ABOUT THIS EXERCISE
Could you print every line from the first one of the records below through the line containing "are not modelled: the", with both included and nothing else?
#### RECORDED INFORMATION ####
(** * PEFS directory cache: a shallow embedding of [sys/fs/pefs/pefs_dircache.c]

    The kernel memory the file works on is modelled as an explicit store:
    the two UMA zones are finite maps from addresses to records, the
    intrusive [LIST_*] queues of [sys/queue.h] are lists of entry
    addresses, and every function of the C file is a function from a
    store to a result ([Ok], or a fatal outcome).  Locks ([sx], [mtx])
    are not modelled: the embedding is the sequential semantics seen by
    the single writer that holds the directory cache lock.

    A C buffer argument [(char const *name, size_t name_len)] is the
    byte region it denotes: a [list byte] whose length is [name_len]. *)

From Stdlib Require Import ZArith List Lia Strings.Byte Strings.String.
From stdpp Require Import base option list gmap numbers relations.

Local Open Scope Z_scope.

(** ** Results of kernel code *)

Inductive fatal : Type :=
| Panic   (* panic(9), or an MPASS that fails in an INVARIANTS kernel *)
| Fault   (* access through a pointer or an index that is not valid *)
| Spin    (* a loop that did not finish within its bound *)
| Undefined.  (* an operation whose behaviour C leaves undefined *)

Inductive res (A : Type) : Type :=
| Ok (a : A)
| Err (e : fatal).
Arguments Ok {A} a.
Arguments Err {A} e.

#[global] Instance res_ret : MRet res := fun A a => Ok a.
#[global] Instance res_bind : MBind res := fun A B f m =>
  match m with
  | Ok a => f a
  | Err e => Err e
  end.

Definition is_fatal {A} (r : res A) : bool :=
  match r with
  | Ok _ => false
  | Err _ => true
  end.

#[global] Instance byte_eq_decision : EqDecision byte := Byte.byte_eq_dec.

Definition NULL : Z := 0.

Definition u32 (x : Z) : Z := x mod 2 ^ 32.
Definition u_long (x : Z) : Z := x mod 2 ^ 64.

(** ** What the file takes from the rest of the kernel

    [pefs.h], [pefs_dircache.h] and the FreeBSD headers are not part of
    the file; what it uses from them is a parameter of the model. *)

Class Platform : Type := {
  (** key objects of [pefs_key_ref] / [pefs_key_release] *)
  keystate : Type;
  pefs_key_ref : Z -> keystate -> keystate;
  pefs_key_release : Z -> keystate -> keystate;
  (** [pefs_hash_mixptr(pd)] *)
  pefs_hash_mixptr : Z -> Z;
  (** [hash32_buf(buf, len, seed)] of [sys/hash.h], on the region it reads *)
  hash32_buf : list byte -> Z -> Z;
  HASHINIT : Z;
  (** [sizeof(pde->pde_name)] and [sizeof(pde->pde_encname)] *)
  sizeof_pde_name : nat;
  sizeof_pde_encname : nat;
  (** [sizeof(pdp->pdp_tbl[0])], the size in bytes of a list head *)
  sizeof_listhead : Z;
  sizeof_listhead_pos : 0 < sizeof_listhead;
  (** the two flags of [pd_flags] are distinct single bits *)
  PD_UPDATING_bit : Z;
  PD_SWAPEDHEADS_bit : Z;
  PD_UPDATING_bit_nonneg : 0 <= PD_UPDATING_bit;
  PD_SWAPEDHEADS_bit_nonneg : 0 <= PD_SWAPEDHEADS_bit;
  PD_bits_distinct : PD_UPDATING_bit <> PD_SWAPEDHEADS_bit;
  (** kernel built with [options INVARIANTS]: MPASS is checked *)
  INVARIANTS : bool
}.

(** A platform to run the model on: the [hash32_buf] and [HASHINIT] of
    FreeBSD's [sys/hash.h], reference counts for the keys, name arrays of
    16 bytes, list heads of one 8-byte pointer, and a kernel that checks
    its assertions. *)
Definition sample_platform : Platform :=
  {| keystate := gmap Z Z;
     pefs_key_ref := fun k ks => <[k := default 0 (ks !! k) + 1]> ks;
     pefs_key_release := fun k ks => <[k := default 0 (ks !! k) - 1]> ks;
     pefs_hash_mixptr := fun pd => Z.lxor pd (Z.shiftr pd 7);
     hash32_buf := fun buf seed =>
       foldl (fun h c => (Z.shiftl h 5 + h + Z.of_N (Byte.to_N c)) mod 2 ^ 32) seed buf;
     HASHINIT := 5381;
     sizeof_pde_name := 16;
     sizeof_pde_encname := 16;
     sizeof_listhead := 8;
     sizeof_listhead_pos := ltac:(lia);
     PD_UPDATING_bit := 0;
     PD_SWAPEDHEADS_bit := 1;
     PD_UPDATING_bit_nonneg := ltac:(lia);
     PD_SWAPEDHEADS_bit_nonneg := ltac:(lia);
     PD_bits_distinct := ltac:(lia);
     INVARIANTS := true |}.

(** ** Data model *)

Record pefs_tkey : Type := {
  ptk_key : Z;
  ptk_tweak : list byte
}.

Record pefs_dircache_entry : Type := {
  pde_dircache : Z;
  pde_tkey : pefs_tkey;
  pde_gen : Z;
  pde_namehash : Z;
  pde_encnamehash : Z;
  pde_namelen : nat;
  pde_encnamelen : nat;
  pde_name : list byte;
  pde_encname : list byte
}.

(** [pd_heads] is the array of two list heads; the lists hold the
    addresses of the entries linked through [pde_dir_entry]. *)
Record pefs_dircache : Type := {
  pd_heads0 : list Z;
  pd_heads1 : list Z;
  pd_gen : Z;
  pd_flags : Z;
  pd_pool : Z
}.

(** The bucket lists hold the addresses of the entries linked through
    [pde_hash_entry] and [pde_enchash_entry]; a table that is not
    allocated is [None]. *)
Record pefs_dircache_pool : Type := {
  pdp_tbl : option (list (list Z));
  pdp_enctbl : option (list (list Z))
}.

Section Dircache.
Context {P : Platform}.

Record kmem : Type := {
  dircache_zone : gmap Z pefs_dircache;
  dircache_entry_zone : gmap Z pefs_dircache_entry;
  pools : gmap Z pefs_dircache_pool;
  dircache_hashmask : Z;
  dircache_buckets : Z;
  dircache_global_enable : Z;
  dircache_entries : Z;
  keys : keystate
}.

Definition DIRCACHE_SIZE_MIN : Z := 512.
Definition DIRCACHE_SIZE_DEFAULT (desiredvnodes : Z) : Z := Z.quot desiredvnodes 8.

Definition PD_UPDATING : Z := Z.shiftl 1 PD_UPDATING_bit.
Definition PD_SWAPEDHEADS : Z := Z.shiftl 1 PD_SWAPEDHEADS_bit.

(** *** Field updates *)

Definition set_pd_heads0 (l : list Z) (c : pefs_dircache) : pefs_dircache :=
  {| pd_heads0 := l; pd_heads1 := pd_heads1 c; pd_gen := pd_gen c;
     pd_flags := pd_flags c; pd_pool := pd_pool c |}.
Definition set_pd_heads1 (l : list Z) (c : pefs_dircache) : pefs_dircache :=
  {| pd_heads0 := pd_heads0 c; pd_heads1 := l; pd_gen := pd_gen c;
     pd_flags := pd_flags c; pd_pool := pd_pool c |}.
Definition set_pd_gen (g : Z) (c : pefs_dircache) : pefs_dircache :=
  {| pd_heads0 := pd_heads0 c; pd_heads1 := pd_heads1 c; pd_gen := g;
     pd_flags := pd_flags c; pd_pool := pd_pool c |}.
Definition set_pd_flags (f : Z) (c : pefs_dircache) : pefs_dircache :=
  {| pd_heads0 := pd_heads0 c; pd_heads1 := pd_heads1 c; pd_gen := pd_gen c;
     pd_flags := f; pd_pool := pd_pool c |}.

Definition set_pde_gen (g : Z) (e : pefs_dircache_entry) : pefs_dircache_entry :=
  {| pde_dircache := pde_dircache e; pde_tkey := pde_tkey e; pde_gen := g;
     pde_namehash := pde_namehash e; pde_encnamehash := pde_encnamehash e;
     pde_namelen := pde_namelen e; pde_encnamelen := pde_encnamelen e;
     pde_name := pde_name e; pde_encname := pde_encname e |}.

Definition set_pdp_tbl (t : option (list (list Z))) (p : pefs_dircache_pool) :=
  {| pdp_tbl := t; pdp_enctbl := pdp_enctbl p |}.
Definition set_pdp_enctbl (t : option (list (list Z))) (p : pefs_dircache_pool) :=
  {| pdp_tbl := pdp_tbl p; pdp_enctbl := t |}.

Definition with_dircache_zone (z : gmap Z pefs_dircache) (m : kmem) : kmem :=
  {| dircache_zone := z; dircache_entry_zone := dircache_entry_zone m;
     pools := pools m; dircache_hashmask := dircache_hashmask m;
     dircache_buckets := dircache_buckets m;
     dircache_global_enable := dircache_global_enable m;
     dircache_entries := dircache_entries m; keys := keys m |}.
Definition with_dircache_entry_zone (z : gmap Z pefs_dircache_entry) (m : kmem) : kmem :=
  {| dircache_zone := dircache_zone m; dircache_entry_zone := z;
     pools := pools m; dircache_hashmask := dircache_hashmask m;
     dircache_buckets := dircache_buckets m;
     dircache_global_enable := dircache_global_enable m;
     dircache_entries := dircache_entries m; keys := keys m |}.
Definition with_pools (ps : gmap Z pefs_dircache_pool) (m : kmem) : kmem :=
  {| dircache_zone := dircache_zone m; dircache_entry_zone := dircache_entry_zone m;
     pools := ps; dircache_hashmask := dircache_hashmask m;
     dircache_buckets := dircache_buckets m;
     dircache_global_enable := dircache_global_enable m;
     dircache_entries := dircache_entries m; keys := keys m |}.
Definition with_dircache_entries (n : Z) (m : kmem) : kmem :=
  {| dircache_zone := dircache_zone m; dircache_entry_zone := dircache_entry_zone m;
     pools := pools m; dircache_hashmask := dircache_hashmask m;
     dircache_buckets := dircache_buckets m;
     dircache_global_enable := dircache_global_enable m;
     dircache_entries := n; keys := keys m |}.
Definition with_keys (k : keystate) (m : kmem) : kmem :=
  {| dircache_zone := dircache_zone m; dircache_entry_zone := dircache_entry_zone m;
     pools := pools m; dircache_hashmask := dircache_hashmask m;
     dircache_buckets := dircache_buckets m;
     dircache_global_enable := dircache_global_enable m;
     dircache_entries := dircache_entries m; keys := k |}.

(** *** Memory access *)

Definition MPASS (c : bool) : res unit :=
  if INVARIANTS && negb c then Err Panic else Ok tt.

Definition load_pd (m : kmem) (pd : Z) : res pefs_dircache :=
  match dircache_zone m !! pd with
  | Some c => Ok c
  | None => Err Fault
  end.

Definition load_pde (m : kmem) (pde : Z) : res pefs_dircache_entry :=
  match dircache_entry_zone m !! pde with
  | Some e => Ok e
  | None => Err Fault
  end.

Definition load_pool (m : kmem) (pdp : Z) : res pefs_dircache_pool :=
  match pools m !! pdp with
  | Some p => Ok p
  | None => Err Fault
  end.

Definition store_pd (pd : Z) (c : pefs_dircache) (m : kmem) : kmem :=
  with_dircache_zone (<[pd := c]> (dircache_zone m)) m.

Definition store_pde (pde : Z) (e : pefs_dircache_entry) (m : kmem) : kmem :=
  with_dircache_entry_zone (<[pde := e]> (dircache_entry_zone m)) m.

Definition store_pool (pdp : Z) (p : pefs_dircache_pool) (m : kmem) : kmem :=
  with_pools (<[pdp := p]> (pools m)) m.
####
SOLUTION FOR THIS TASK
(** * PEFS directory cache: a shallow embedding of [sys/fs/pefs/pefs_dircache.c]

    The kernel memory the file works on is modelled as an explicit store:
    the two UMA zones are finite maps from addresses to records, the
    intrusive [LIST_*] queues of [sys/queue.h] are lists of entry
    addresses, and every function of the C file is a function from a
    store to a result ([Ok], or a fatal outcome).  Locks ([sx], [mtx])
    are not modelled: the embedding is the sequential semantics seen by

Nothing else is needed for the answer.